Pediatric Diabetic Ketoacidosis (DKA) is treated by first ensuring that the airways, breathing, and circulation are functioning properly. Fluids are then administered to aid in the recovery of the body. Insulin treatment is initiated, typically through a constant drip into a vein. The medical team will also monitor for any signs of infection or other conditions and address them accordingly. Accurate weight measurement is important for determining the appropriate dosage of insulin and other medications. Regular insulin is commonly used in a constant drip based on the patient's weight. In some cases, insulin may be administered under the skin. Dextrose, a type of sugar, may be added to the IV fluid if blood sugar levels drop significantly, helping to clear out ketones. Potassium levels are closely monitored as insulin therapy may increase the body's potassium requirements. Treatment continues until medications can be taken orally, blood sugar decreases significantly, and pH and ketone levels return to normal. Rehydration is crucial and is managed through IV fluids, which also help decrease high blood sugar levels. Sodium levels are monitored and adjusted as needed. The resolution of DKA is determined by the return of the body's pH to normal and specific levels of certain chemicals in the blood. As symptoms improve, eating can be resumed, and insulin is switched from the IV drip to subcutaneous injections. The medical team will also work on identifying the cause of DKA and provide education on prevention.
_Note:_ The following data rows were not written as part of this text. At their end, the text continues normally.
(** The flags of a request are unsigned: [req.Flags <= 0] is [req.Flags = 0]. *)
Definition AddDeployer (ctx : Ctx) (deployerAddr : option Address) (flags : Z) : M DWStore unit :=
  ok ← has_permission ctx;
  guard_not (negb ok) ErrNotAuthorized;;
  match deployerAddr with
  | None => throw ErrInvalidRequest
  | Some deployerAddr =>
      guard_not (flags <=? 0) ErrInvalidRequest;;
      found ← has_deployer deployerAddr;
      guard_not found ErrDeployerAlreadyExists;;
      put_deployer deployerAddr (mkDeployer deployerAddr flags)
  end.

(** The package function [GetDeployer]: somebody unknown has no flags. *)
Definition GetDeployer (s : DWStore) (deployerAddr : Address) : Deployer :=
  default (mkDeployer deployerAddr 0) (dw_deployers s !! deployerKey deployerAddr).

Definition DeployerWhitelist_GetDeployer (s : DWStore) (deployerAddr : option Address) : Res Deployer :=
  match deployerAddr with
  | None => Err ErrInvalidRequest
  | Some a => Ok (GetDeployer s a)
  end.

Definition RemoveDeployer (ctx : Ctx) (deployerAddr : option Address) : M DWStore unit :=
  match deployerAddr with
  | None => throw ErrInvalidRequest
  | Some deployerAddr =>
      ok ← has_permission ctx;
      guard_not (negb ok) ErrNotAuthorized;;
      found ← has_deployer deployerAddr;
      guard_not (negb found) ErrDeployerDoesNotExist;;
      modify (λ s, mkDWStore (delete (deployerKey deployerAddr) (dw_deployers s)) (dw_perms s))
  end.

Definition ListDeployers (s : DWStore) : list Deployer := snd <$> range_of (dw_deployers s).
End Ops.
Arguments DWStore : clear implicits.

(** ** The middleware *)

Definition DeployerWhitelistFeature : string := "mw:deploy-wl".
Definition deployId : Z := 1.
Definition callId : Z := 2.
Definition migrationId : Z := 3.
Definition ErrDeployNotAuthorized : error := ErrMsg "[DeployerWhitelistMiddleware] not authorized".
The side effects when treating Pediatric Diabetic Ketoacidosis can include: - Brain injury or swelling of the brain (cerebral edema), which can lead to symptoms such as changes in mental status, new headache, recurrent vomiting, urinary incontinence, and Cushing Triad symptoms (slow heartbeat, irregular breathing, high blood pressure). Treatment for brain swelling may involve the use of Mannitol or hypertonic saline, and a consultation with a brain surgeon may be necessary. - Other complications that may occur include cognitive impairment, venous thrombosis (blood clot in vein), high pancreatic enzymes, acute kidney injury, low potassium in blood, low blood sugar, rhabdomyolysis (muscle tissue breakdown), fluid in lungs, multiple organ dysfunction syndrome, and heart rhythm problems.

The prognosis for Pediatric Diabetic Ketoacidosis (DKA) is generally good in resource-developed countries like the United States, Canada, and the United Kingdom. The mortality rate for DKA in these countries ranges from 0.15% to 0.31%. However, it's important to note that mortality rates tend to be higher in resource-limited settings where access to medical care may not be as readily available.

You should see a pediatric endocrinologist for Pediatric Diabetic Ketoacidosis.